Dartmouth – Fowey

Wednesday 13 June 2012

ESE F3-4 (giving a dead run) with smooth seas

48NM (158.5 cumulative NM)

Our exit from Dartmouth was far less eventful than our arrival, and was completely as scheduled.  07:00, we were slipping our lines, with no errors in the setting of the alarm on this occasion by your truly – that’s because I wasn’t to be trusted, and Pete set his… ;-(

I’d promised the guys bacon sandwiches when we were on the way, with the lovely rye style bread that I’d picked up in M&S.  There is something so very delicious about the smell of bacon across the water, and we had a really yummy breakfast on the move.

The wind was forecast to be lighter than it had been, and the forecast was spot on.  There wasn’t really enough to give us the speed we wanted for our passage, so we motor sailed a great deal of the day. The wind was dead on the stern, so the guys rigged a jibe preventer with the rigging that Pete had set up – it worked very well!

It was a day of engine noise, and sunbathing (in jackets)… Ah, look at the guys… hard day at sea! I believe Tim, later in the day, even deployed his summer sailing cap.
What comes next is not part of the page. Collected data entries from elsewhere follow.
(* ===== verification/RunTypes.v ===== *)
(** * RunTypes: the PipelineRun resource (pkg/k8s/api/v1/pipelinerun_types.go)

    Spec and status of a PipelineRun as the API server stores them.  Times are
    nanoseconds since the epoch.  The legacy [TableCommits] list, which no code
    of the operator reads or writes, is left out; of the object metadata the
    fields the operator reads are kept. *)

From S2P Require Import Prelude GoValue ApiTypes.

(** ** Phases: Go string types with their named values *)

Inductive PipelineRunPhase : Type :=
| PhaseEmpty
| PipelineRunPhasePending
| PipelineRunPhaseRunning
| PipelineRunPhaseSucceeded
| PipelineRunPhaseFailedUser
| PipelineRunPhaseFailedApplication
| PhaseUnknown (s : string).

Inductive StagePhase : Type :=
| StagePhasePending
| StagePhaseRunning
| StagePhaseCommitting
| StagePhaseSucceeded
| StagePhaseFailedUser
| StagePhaseFailedApplication
| StagePhaseUnknown (s : string).

Inductive ComponentPhase : Type :=
| ComponentPhasePending
| ComponentPhaseRunning
| ComponentPhaseSucceeded
| ComponentPhaseFailedUser
| ComponentPhaseFailedApplication
| ComponentPhaseUnknown (s : string).

#[export] Instance PipelineRunPhase_eq_dec : EqDecision PipelineRunPhase.
Proof. solve_decision. Defined.
#[export] Instance StagePhase_eq_dec : EqDecision StagePhase.
Proof. solve_decision. Defined.
#[export] Instance ComponentPhase_eq_dec : EqDecision ComponentPhase.
Proof. solve_decision. Defined.

(** [metav1.Condition]. *)
Record Condition := MkCondition {
  cond_Type : string;
  cond_Status : bool;
  cond_Reason : string;
  cond_Message : string;
}.

(** ** Status *)

Record ComponentStatus := MkComponentStatus {
  cs_Name : string;
  cs_Phase : ComponentPhase;
  cs_ExitCode : option Z;
  cs_PodName : string;
  cs_StartTime : option Z;
  cs_CompletionTime : option Z;
  cs_Message : string;
}.

Record StageStatus := MkStageStatus {
  ss_Name : string;
  ss_Phase : StagePhase;
  ss_ComponentStatuses : list ComponentStatus;
  ss_StartTime : option Z;
  ss_CompletionTime : option Z;
  ss_Message : string;
}.

Record ResolvedComponentStatus := MkResolvedComponentStatus {
  rcs_Name : string;
  rcs_Component : string;
  rcs_Version : string;
  rcs_Image : string;
  rcs_ImageID : string;
}.
#[export] Instance ResolvedComponentStatus_eq_dec : EqDecision ResolvedComponentStatus.
Proof. solve_decision. Defined.

Record PreviewSpec := MkPreviewSpec {
  pv_ID : string;
  pv_RowLimit : Z;
  pv_TimeoutSeconds : Z;
}.

(** Assignments to a field. *)
Definition cs_set_Phase (v : ComponentPhase) (s : ComponentStatus) : ComponentStatus :=
  MkComponentStatus (cs_Name s) v (cs_ExitCode s) (cs_PodName s) (cs_StartTime s)
    (cs_CompletionTime s) (cs_Message s).
Definition cs_set_ExitCode (v : option Z) (s : ComponentStatus) : ComponentStatus :=
  MkComponentStatus (cs_Name s) (cs_Phase s) v (cs_PodName s) (cs_StartTime s)
    (cs_CompletionTime s) (cs_Message s).
Definition cs_set_PodName (v : string) (s : ComponentStatus) : ComponentStatus :=
  MkComponentStatus (cs_Name s) (cs_Phase s) (cs_ExitCode s) v (cs_StartTime s)
    (cs_CompletionTime s) (cs_Message s).
Definition cs_set_StartTime (v : option Z) (s : ComponentStatus) : ComponentStatus :=
  MkComponentStatus (cs_Name s) (cs_Phase s) (cs_ExitCode s) (cs_PodName s) v (cs_CompletionTime
    s) (cs_Message s).
Definition cs_set_CompletionTime (v : option Z) (s : ComponentStatus) : ComponentStatus :=
  MkComponentStatus (cs_Name s) (cs_Phase s) (cs_ExitCode s) (cs_PodName s) (cs_StartTime s) v
    (cs_Message s).
Definition cs_set_Message (v : string) (s : ComponentStatus) : ComponentStatus :=
  MkComponentStatus (cs_Name s) (cs_Phase s) (cs_ExitCode s) (cs_PodName s) (cs_StartTime s)
    (cs_CompletionTime s) v.
Definition ss_set_Phase (v : StagePhase) (s : StageStatus) : StageStatus :=
  MkStageStatus (ss_Name s) v (ss_ComponentStatuses s) (ss_StartTime s) (ss_CompletionTime s)
    (ss_Message s).
Definition ss_set_ComponentStatuses (v : list ComponentStatus) (s : StageStatus) : StageStatus :=
  MkStageStatus (ss_Name s) (ss_Phase s) v (ss_StartTime s) (ss_CompletionTime s) (ss_Message
    s).
Definition ss_set_StartTime (v : option Z) (s : StageStatus) : StageStatus :=
  MkStageStatus (ss_Name s) (ss_Phase s) (ss_ComponentStatuses s) v (ss_CompletionTime s)
    (ss_Message s).
Definition ss_set_CompletionTime (v : option Z) (s : StageStatus) : StageStatus :=
  MkStageStatus (ss_Name s) (ss_Phase s) (ss_ComponentStatuses s) (ss_StartTime s) v (ss_Message
    s).
Definition ss_set_Message (v : string) (s : StageStatus) : StageStatus :=
  MkStageStatus (ss_Name s) (ss_Phase s) (ss_ComponentStatuses s) (ss_StartTime s)
    (ss_CompletionTime s) v.

Section WithQuantities.
Context `{Q : !Quantities}.

(** [pipelineRef.name] is empty when no Pipeline is referenced. *)
Record PipelineRunSpec := MkPipelineRunSpec {
  rs_PipelineRef : string;
  rs_RunID : string;
  rs_RunTokenRef : option string;
  rs_PipelineSpec : option PipelineSpec;
  rs_Preview : option PreviewSpec;
}.

Record PipelineRunStatus := MkPipelineRunStatus {
  s_Phase : PipelineRunPhase;
  s_RunID : string;
  s_CurrentStage : string;
  s_StageStatuses : list StageStatus;
  s_StartTime : option Z;
  s_CompletionTime : option Z;
  s_Message : string;
  s_ObservedGeneration : Z;
  s_Conditions : list Condition;
  s_PipelineGeneration : Z;
  s_ResolvedSpec : option PipelineSpec;
  s_Components : list ResolvedComponentStatus;
}.

Record PipelineRun := MkPipelineRun {
  pr_Name : string;
  pr_Namespace : string;
  pr_Generation : Z;
  pr_ResourceVersion : nat;
  pr_Cancel : bool;  (** the annotation datuplet.io/cancel is "true" *)
  pr_Spec : PipelineRunSpec;
  pr_Status : PipelineRunStatus;
}.

Definition s_set_Phase (v : PipelineRunPhase) (s : PipelineRunStatus) : PipelineRunStatus :=
  MkPipelineRunStatus v (s_RunID s) (s_CurrentStage s) (s_StageStatuses s) (s_StartTime s)
    (s_CompletionTime s) (s_Message s) (s_ObservedGeneration s) (s_Conditions s)
    (s_PipelineGeneration s) (s_ResolvedSpec s) (s_Components s).
Definition s_set_RunID (v : string) (s : PipelineRunStatus) : PipelineRunStatus :=
  MkPipelineRunStatus (s_Phase s) v (s_CurrentStage s) (s_StageStatuses s) (s_StartTime s)
    (s_CompletionTime s) (s_Message s) (s_ObservedGeneration s) (s_Conditions s)
    (s_PipelineGeneration s) (s_ResolvedSpec s) (s_Components s).
Definition s_set_CurrentStage (v : string) (s : PipelineRunStatus) : PipelineRunStatus :=
  MkPipelineRunStatus (s_Phase s) (s_RunID s) v (s_StageStatuses s) (s_StartTime s)
    (s_CompletionTime s) (s_Message s) (s_ObservedGeneration s) (s_Conditions s)
    (s_PipelineGeneration s) (s_ResolvedSpec s) (s_Components s).
Definition s_set_StageStatuses (v : list StageStatus) (s : PipelineRunStatus) : PipelineRunStatus :=
  MkPipelineRunStatus (s_Phase s) (s_RunID s) (s_CurrentStage s) v (s_StartTime s)
    (s_CompletionTime s) (s_Message s) (s_ObservedGeneration s) (s_Conditions s)
    (s_PipelineGeneration s) (s_ResolvedSpec s) (s_Components s).
Definition s_set_StartTime (v : option Z) (s : PipelineRunStatus) : PipelineRunStatus :=
  MkPipelineRunStatus (s_Phase s) (s_RunID s) (s_CurrentStage s) (s_StageStatuses s) v
    (s_CompletionTime s) (s_Message s) (s_ObservedGeneration s) (s_Conditions s)
    (s_PipelineGeneration s) (s_ResolvedSpec s) (s_Components s).
Definition s_set_CompletionTime (v : option Z) (s : PipelineRunStatus) : PipelineRunStatus :=
  MkPipelineRunStatus (s_Phase s) (s_RunID s) (s_CurrentStage s) (s_StageStatuses s)
    (s_StartTime s) v (s_Message s) (s_ObservedGeneration s) (s_Conditions s)
    (s_PipelineGeneration s) (s_ResolvedSpec s) (s_Components s).
Definition s_set_Message (v : string) (s : PipelineRunStatus) : PipelineRunStatus :=
  MkPipelineRunStatus (s_Phase s) (s_RunID s) (s_CurrentStage s) (s_StageStatuses s)
    (s_StartTime s) (s_CompletionTime s) v (s_ObservedGeneration s) (s_Conditions s)
    (s_PipelineGeneration s) (s_ResolvedSpec s) (s_Components s).
Definition s_set_ObservedGeneration (v : Z) (s : PipelineRunStatus) : PipelineRunStatus :=
  MkPipelineRunStatus (s_Phase s) (s_RunID s) (s_CurrentStage s) (s_StageStatuses s)
    (s_StartTime s) (s_CompletionTime s) (s_Message s) v (s_Conditions s) (s_PipelineGeneration
    s) (s_ResolvedSpec s) (s_Components s).
Definition s_set_Conditions (v : list Condition) (s : PipelineRunStatus) : PipelineRunStatus :=
  MkPipelineRunStatus (s_Phase s) (s_RunID s) (s_CurrentStage s) (s_StageStatuses s)
    (s_StartTime s) (s_CompletionTime s) (s_Message s) (s_ObservedGeneration s) v
    (s_PipelineGeneration s) (s_ResolvedSpec s) (s_Components s).
Definition s_set_PipelineGeneration (v : Z) (s : PipelineRunStatus) : PipelineRunStatus :=
  MkPipelineRunStatus (s_Phase s) (s_RunID s) (s_CurrentStage s) (s_StageStatuses s)
    (s_StartTime s) (s_CompletionTime s) (s_Message s) (s_ObservedGeneration s) (s_Conditions s)
    v (s_ResolvedSpec s) (s_Components s).
Definition s_set_ResolvedSpec (v : option PipelineSpec) (s : PipelineRunStatus) : PipelineRunStatus :=
  MkPipelineRunStatus (s_Phase s) (s_RunID s) (s_CurrentStage s) (s_StageStatuses s)
    (s_StartTime s) (s_CompletionTime s) (s_Message s) (s_ObservedGeneration s) (s_Conditions s)
    (s_PipelineGeneration s) v (s_Components s).
Definition s_set_Components (v : list ResolvedComponentStatus) (s : PipelineRunStatus) : PipelineRunStatus :=
  MkPipelineRunStatus (s_Phase s) (s_RunID s) (s_CurrentStage s) (s_StageStatuses s)
    (s_StartTime s) (s_CompletionTime s) (s_Message s) (s_ObservedGeneration s) (s_Conditions s)
    (s_PipelineGeneration s) (s_ResolvedSpec s) v.

(** An assignment to a field of [pr.Status]. *)
Definition on_status (f : PipelineRunStatus → PipelineRunStatus) (pr : PipelineRun) : PipelineRun :=
  MkPipelineRun (pr_Name pr) (pr_Namespace pr) (pr_Generation pr) (pr_ResourceVersion pr)
    (pr_Cancel pr) (pr_Spec pr) (f (pr_Status pr)).

(** The status of a PipelineRun that was just created. *)
Definition empty_status : PipelineRunStatus :=
  MkPipelineRunStatus PhaseEmpty EmptyString EmptyString [] None None EmptyString 0 [] 0 None [].

(** [pr.Status.StageStatuses[i]] assigned. *)
Definition set_stage (i : nat) (ss : StageStatus) (pr : PipelineRun) : PipelineRun :=
  on_status (λ s, s_set_StageStatuses (<[i := ss]> (s_StageStatuses s)) s) pr.
End WithQuantities.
We were debating along the way what our destination should be.  We’d seen a weather warning for a storm a-brewing towards the end of the week, so we were all keen to get ahead of that.  Our friend, “Jonah” Crawford, was due to set off in Nettie for Mallorja so we knew that the weather would be bad – he really charms dreadful weather.  We were deciding whether to pull in before Fowey (like the Yealm), or to make a bid for Fowey.  Even though there wasn’t great sailing wind, it wasn’t raining, and with beautifully clear visibility.  We agreed that we would make Fowey, giving a short hop for the last leg.
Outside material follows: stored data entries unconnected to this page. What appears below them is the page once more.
(* ===== verification/Tokens.v ===== *)
(** * Tokens: the JWTs of the API server and who accepts them
      (pkg/pipelineapi/tokens, pkg/datagateway/runtoken, pkg/datagateway/jwks,
       pkg/pipelineapi/auth/bearer_resolver.go, pkg/pipelineapi/queryproxy/app_query.go,
       components/queryengine/cmd/query-worker/verify.go)

    The minters and the four verifiers of the repository.  Signing and parsing
    are those of github.com/golang-jwt/jwt: parameters, with the laws of its
    documentation about the tokens it signed itself. *)

From S2P Require Import Prelude ApiTypes Status GoTime CommitPool.

(** ** Claims and the library *)

Inductive claim : Type :=
| CStr (s : string)
| CNum (z : Z)
| CArr (l : list string).
Abbreviation claims := (gomap claim).
(** [c[k].(string)], and the zero value when there is none. *)
Definition claim_str (c : claims) (k : string) : string :=
  match gm_get k c with Some (CStr s) => s | _ => EmptyString end.
Record header := MkHeader { h_alg : string; h_kid : string }.
Record parse_opts := MkParseOpts {
  po_leeway : Z;
  po_methods : list string;
  po_exp_required : bool;
  po_iat : bool;
}.
Definition second : Z := 1000000000.

Class Jwt : Type := {
  private_key : Type;
  public_key : Type;
  Public : private_key → public_key;
  SignedString : private_key → header → claims → result string string;
  (** [jwt.ParseWithClaims] at a time, with its options and key function. *)
  ParseWithClaims : Z → parse_opts → (header → result string public_key) → string → result string (header * claims);
  GetAudience : claims → result string (list string);
}.
(** github.com/google/uuid: the canonical text of an id. *)
Class UuidLib : Type := { uuid_Parse : string → option string }.

(** What the options make of the times among the claims. *)
Definition num_claim (c : claims) (k : string) : option Z :=
  match gm_get k c with Some (CNum z) => Some z | _ => None end.
Definition in_time (now : Z) (o : parse_opts) (c : claims) : bool :=
  match num_claim c "exp" with Some e => (now <? e * second + po_leeway o)%Z | None => negb (po_exp_required o) end &&
  match num_claim c "nbf" with Some n => (n * second - po_leeway o <=? now)%Z | None => true end &&
  (negb (po_iat o) || match num_claim c "iat" with Some i => (i * second - po_leeway o <=? now)%Z | None => true end).
(** Numbers survive JSON when a float64 holds them. *)
Definition exact_numbers (c : claims) : Prop := ∀ k z, gm_get k c = Some (CNum z) → (- 2 ^ 53 ≤ z ≤ 2 ^ 53)%Z.

Class JwtLaws `{J : !Jwt} : Prop := {
  parse_signed : ∀ now o keyfunc key h c t, SignedString key h c = Ok t → exact_numbers c →
    h_alg h ∈ po_methods o → keyfunc h = Ok (Public key) → in_time now o c = true →
    ParseWithClaims now o keyfunc t = Ok (h, c);
  parse_only_signed : ∀ now o keyfunc key h c t h' c', SignedString key h c = Ok t → exact_numbers c →
    ParseWithClaims now o keyfunc t = Ok (h', c') → h' = h ∧ c' = c ∧ in_time now o c = true;
  audience_str : ∀ c s, gm_get "aud" c = Some (CStr s) → GetAudience c = Ok [s];
}.

(** ** Minting *)

Definition TokenKindRun : string := "run".
Definition TokenKindImpersonation : string := "impersonation".
Definition TokenKindLocalCLI : string := "local-cli".
Definition TokenKindCLIAPI : string := "cli-api".
Definition TokenKindQuery : string := "query".
Definition TokenKindInternalQuery : string := "internal-query".
Definition TokenKindApp : string := "app".
Definition tokenIssuer : string := "datuplet-api".
Definition TableTokenAudience : string := "datuplet-catalog".
Definition APITokenAudience : string := "datuplet-api".
Definition QueryWorkerAudience : string := "datuplet-query-worker".
Definition MaxQueryTokenLifetime : Z := 330 * second.
Definition ImpersonationLifetime : Z := 60 * second.
Definition AppTokenLifetime : Z := 60 * second.
Definition AppSubjectPrefix : string := "app-".
Definition JTIForRunID (runID : string) : string := "run-tok-" +:+ runID.
(** [t.Unix()]. *)
Definition Unix (t : Z) : Z := t / second.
We saw three different Navy ships on the water, all heading for Plymouth, presumably.  I wondered if there was a party going on!

I think that Fowey has to be one of the prettiest places to stop, it feels so quaint, with many brightly coloured houses perched on the steep sided hills that frame the water.
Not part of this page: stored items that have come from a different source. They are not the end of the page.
(** ** Examples *)

Module AuthnExamples.
Import Scripted.
#[local] Instance ascii_tables : UnicodeTables := { is_print_above_latin1 := λ _, false; to_upper_above_latin1 := λ r, r }.
#[local] Instance uuids : UuidLib := {| uuid_Parse s := Some s |}.
#[local] Existing Instance PasswordExamples.toy.
Definition alice : UserRow := MkUserRow "u1" "alice@example.com" PasswordExamples.stored false.
Definition w0 : AuthWorld := MkAuthWorld 1000 [alice] {["s1" := new_session "u1" 1000]} None.
Definition dead : AuthWorld := MkAuthWorld (1000 + SessionLifetime) (a_users w0) (a_sessions w0) None.
Definition by_cookie : Request := MkRequest (Some "s1") EmptyString.
Example alive_then_dead :
  (Postgres_UserFor by_cookie (w0, ())).2 = Some (Ok (Some (MkUser "u1" false, Some "s1"))) ∧
  (Postgres_UserFor by_cookie (dead, ())).2 = Some (Ok None).
Proof. by vm_compute. Qed.
Example login_example :
  (handleLogin (X := ()) "dummy" (Ok ("alice@example.com", "hunter2")) (w0, ())).2 = Some (RCookie "new" 86400) ∧
  (handleLogin (X := ()) "dummy" (Ok ("bob@example.com", "hunter2")) (w0, ())).2 = Some (RError 401 "invalid credentials").
Proof. by vm_compute. Qed.
Lemma over_session_refused_witness :
  wp (X := ()) (λ w'', w'' = touch "s1" dead) (Postgres_UserFor by_cookie)
    (λ res w'', w'' = touch "s1" dead ∧ match res with Ok (Some _) => False | _ => True end) (touch "s1" dead).
Proof.
  apply (over_session_refused (λ _, False) dead (touch "s1" dead) by_cookie "s1" "s1"); [done..| |by apply rtc_once, touched|by intros []].
  intros s. cbn. intros [= <-]. done.
Defined.
(** A burst at the end of one window and one at the start of the next. *)
Definition bursts : list (Z * string) := [(0, "a"); (9, "a"); (10, "b"); (10, "a"); (11, "a"); (12, "a"); (13, "a")]%Z.
Example two_windows : times_of "a" (granted (NewLimiter 2 10) bursts) = [0; 9; 11; 12]%Z.
Proof. by vm_compute. Qed.
Lemma limiter_bounds_rate_witness :
  (Z.of_nat (within 3 10 (times_of "a" (granted (NewLimiter 2 10) bursts))) ≤ 2 * Z.max 0 2)%Z ∧
  (Z.of_nat (within 0 10 (times_of "a" (granted (NewLimiter 2 10) bursts))) ≤ 2)%Z.
Proof.
  split; [apply (limiter_bounds_rate "a" 2 10 3 0); [done|repeat split; done]|].
  refine (proj2 (limiter_bounds_rate "a" 2 10 3 0 bursts _ _) (take 4 bursts) (drop 4 bursts) (MkBucket 2 10) _ _); [done|repeat split; done|done|by vm_compute].
Defined.
End AuthnExamples.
It was surprisingly empty, giving us a whole number of moorings to chose from.  I definitely felt out of practice, and not exactly prepared.  I had to dig out so much crap out of the port lazarette before I could fish out the boat hook – forgetting the magic gadget.  In the end, Tim laid down on the deck and grabbed the mooring buoy, making easy work of the act.  All good.  Then followed a fair amount of pfaffing, as the mooring strop was recovered, deployed, until Pete found the other, longer mooring strop (the right one, and yes, they were both amongst the stuff in the lazarette).  Tim and Pete pumped up the dinghy so that proper deployment of the mooring ropes could be set…. Finally, we were all settled.  We had lunch on board, and decided to foray to Fowey (!).  Pete then realised that he’d left the harness for the outboard in the shed at home, meaning we had nothing to lower the engine off the back of the boat… so Pete bore the penalty, and rowed us ashore.

Summer had arrived in Fowey, and after a little provisioning (at an amazing butchers) we went for a ‘we have arrived’ beer – only it was a delicious jug of Pimms.  Pimms o’clock was well-earned!  We headed back to Whinchat, with Tim rowing us back.  I managed to escape rowing duties – but I think that we’d still be out there now, if I’d been left to it.

We watched a Nijad circling in the waters around us, a 49fter with all sorts of gear on it.  We chatted across the water, and they’d set off from somewhere in the east and were on their way to Ireland.  She’s called Harmonii.  We told them to moor anywhere, which they did without much fuss (from memory).  We would see more of her, and certainly follow her on AIS.

We ate on board, with me making a sausage creation in the Remoska.  Our entertainment of the evening was spent torturing Pete with a kind of “pop master” – having to guess the band/track…. Tim and I were in charge of the music selections, and it was highly entertaining.  We were later to bed than we might have been, particularly as I’d checked the weather forecast, and the gales had advanced… We reckoned we had a weather window of the following morning to get to Mylor.  That meant another 07:00 departure.